What is required
Scan the records for "same". Report each line that includes it.

Records
────────────────────────────────────────

(** * PrimePlusNEW: the floating chat-window registry

    A model of [src/contexts/ChatContext.tsx] (the [ChatProvider]
    component): the list of open chat windows, the set of closed chats,
    the last-seen message cursor, the five operations the provider
    exports and the two snapshot handlers of its subscription effect.

    React state is modelled by explicit state passing.  A [setX(prev => ..)]
    call is a functional update of the current state; a value read from
    the render scope ([chatWindows], [closedChats], [lastSeenMessageIds]
    inside the effect's callbacks) is an explicit argument [cap], the
    state captured by the render in which the effect last ran. *)

From Stdlib Require Import ZArith.
From stdpp Require Import base decidable option list gmap strings.

Local Open Scope string_scope.
Local Open Scope list_scope.

(** ** JavaScript values

    Fields of a Firestore document are read through [any]; a field that
    is absent is [undefined], modelled by [None].  [a || b] yields [a]
    when [a] is truthy; [undefined], the empty string and [false] are
    falsy. *)

Definition Timestamp := Z.
Bind Scope Z_scope with Timestamp.

Definition truthy (v : option string) : bool :=
  match v with
  | Some s => negb (String.eqb s "")
  | None => false
  end.

(** [a || b] with [b] possibly undefined. *)
Definition or_opt (a b : option string) : option string :=
  if truthy a then a else b.
(** [buf.slice(start)] *)
Definition slice_from (b : Buffer) (start : Z) : Buffer :=
  slice b start (Z.of_nat (length b)).

(** The [n] bytes at [off], or the runtime's range error. *)
Definition bytes_at (b : Buffer) (off n : nat) : result (list byte) :=
  if (off + n <=? length b)%nat then Ok (firstn n (skipn off b))
  else Throw RangeError.

Fixpoint le_value (bs : list byte) : Z :=
  match bs with
  | [] => 0
  | b :: rest => Z_of_byte b + 256 * le_value rest
  end.

Definition be_value (bs : list byte) : Z := le_value (rev bs).

Definition readUInt8 (b : Buffer) (off : nat) : result Z :=
  let* bs := bytes_at b off 1 in Ok (le_value bs).
Definition readInt8 (b : Buffer) (off : nat) : result Z :=
  let* bs := bytes_at b off 1 in Ok (to_signed 8 (le_value bs)).
Definition readUInt16LE (b : Buffer) (off : nat) : result Z :=
  let* bs := bytes_at b off 2 in Ok (le_value bs).
Definition readUInt16BE (b : Buffer) (off : nat) : result Z :=
  let* bs := bytes_at b off 2 in Ok (be_value bs).
Definition readInt16LE (b : Buffer) (off : nat) : result Z :=
  let* bs := bytes_at b off 2 in Ok (to_signed 16 (le_value bs)).
Definition readInt16BE (b : Buffer) (off : nat) : result Z :=
  let* bs := bytes_at b off 2 in Ok (to_signed 16 (be_value bs)).
Definition readUInt32LE (b : Buffer) (off : nat) : result Z :=
  let* bs := bytes_at b off 4 in Ok (le_value bs).
Definition readInt32LE (b : Buffer) (off : nat) : result Z :=
  let* bs := bytes_at b off 4 in Ok (to_signed 32 (le_value bs)).
Definition readInt32BE (b : Buffer) (off : nat) : result Z :=
  let* bs := bytes_at b off 4 in Ok (to_signed 32 (be_value bs)).

(** The [n] low bytes of [v], least significant first (two's complement
    for a negative [v]). *)
Fixpoint le_bytes (n : nat) (v : Z) : list byte :=
  match n with
  | O => []
  | S k => byte_of_Z v :: le_bytes k (v / 256)
  end.

Definition be_bytes (n : nat) (v : Z) : list byte := rev (le_bytes n v).

(** Overwrite the bytes of [b] from [off] on with [bs]. *)
Definition splice (b : Buffer) (off : nat) (bs : list byte) : Buffer :=
  firstn off b ++ bs ++ skipn (off + length bs) b.

(** The integer writers: the value is checked against the range of the
    field, then the offset against the buffer; the integer part of the
    value is stored. *)
Definition write_int (order : nat -> Z -> list byte) (n : nat) (lo hi : Z)
    (b : Buffer) (value : jsnum) (off : nat) : result Buffer :=
  if num_gtb value hi || num_ltb value lo then Throw RangeError
  else if (off + n <=? length b)%nat
       then Ok (splice b off (order n (to_uint 32 value)))
       else Throw RangeError.

Definition writeUInt8 := write_int le_bytes 1 0 255.
Definition writeUInt16LE := write_int le_bytes 2 0 65535.
Definition writeUInt32LE := write_int le_bytes 4 0 4294967295.
Definition writeInt16LE := write_int le_bytes 2 (-32768) 32767.
Definition writeInt16BE := write_int be_bytes 2 (-32768) 32767.
Definition writeInt32LE := write_int le_bytes 4 (-2147483648) 2147483647.
Definition writeInt32BE := write_int be_bytes 4 (-2147483648) 2147483647.

(** [src.copy(target, targetStart, sourceStart, sourceEnd)] *)
Definition copy (src target : Buffer) (targetStart : nat) (sourceStart sourceEnd : Z) : Buffer :=
  let part := slice src sourceStart sourceEnd in
  let room := (length target - targetStart)%nat in
  splice target targetStart (firstn room part).

(** [Buffer.from(array)]: every element is reduced to a byte. *)
Definition from_array `{Host} (a : list prim) : Buffer :=
  map (fun v => byte_of_Z (ToUint8 v)) a.

End Buf.
Export Buf.

(** ** cipErrorCodes.js *)

(** [n.toString(16)] for an integer-valued number. *)
Definition toString16 (z : Z) : string :=
  match z with
  | Z0 => "0"
  | Zpos p => HexString.Raw.of_pos p ""
  | Zneg p => String "-" (HexString.Raw.of_pos p "")
  end.

(** An object literal with numeric keys: a later entry with the same key
    replaces the earlier one. *)
Definition object_literal {V : Type} (entries : list (Z * V)) : gmap Z V :=
  fold_left (fun m kv => <[fst kv := snd kv]> m) entries ∅.

Module CipErrorCodes.

(** The parser is the same in both copies of the file; they differ in the
    table and in the text of the fallback description. *)
Section Parser.
Variable CIP_ERROR_CODES : gmap Z (string * string).
Variable unknownDescription : Z -> string.

Definition isRecoverableError (code : Z) : bool :=
  existsb (Z.eqb code) [0x02; 0x06; 0x07].

Definition parse (statusCode : Z) (extendedStatus : Z) : CIPError.t :=
  let error :=
    match CIP_ERROR_CODES !! statusCode with
    | Some entry => entry
    | None => ("UnknownError", unknownDescription statusCode)
    end in
  {| CIPError.code := statusCode;
     CIPError.extendedCode := extendedStatus;
     CIPError.name := fst error;
     CIPError.description := snd error;
     CIPError.isRecoverable := isRecoverableError statusCode |}.
End Parser.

────────────────────────────────────────

Completed task
(** An object literal with numeric keys: a later entry with the same key
(** The parser is the same in both copies of the file; they differ in the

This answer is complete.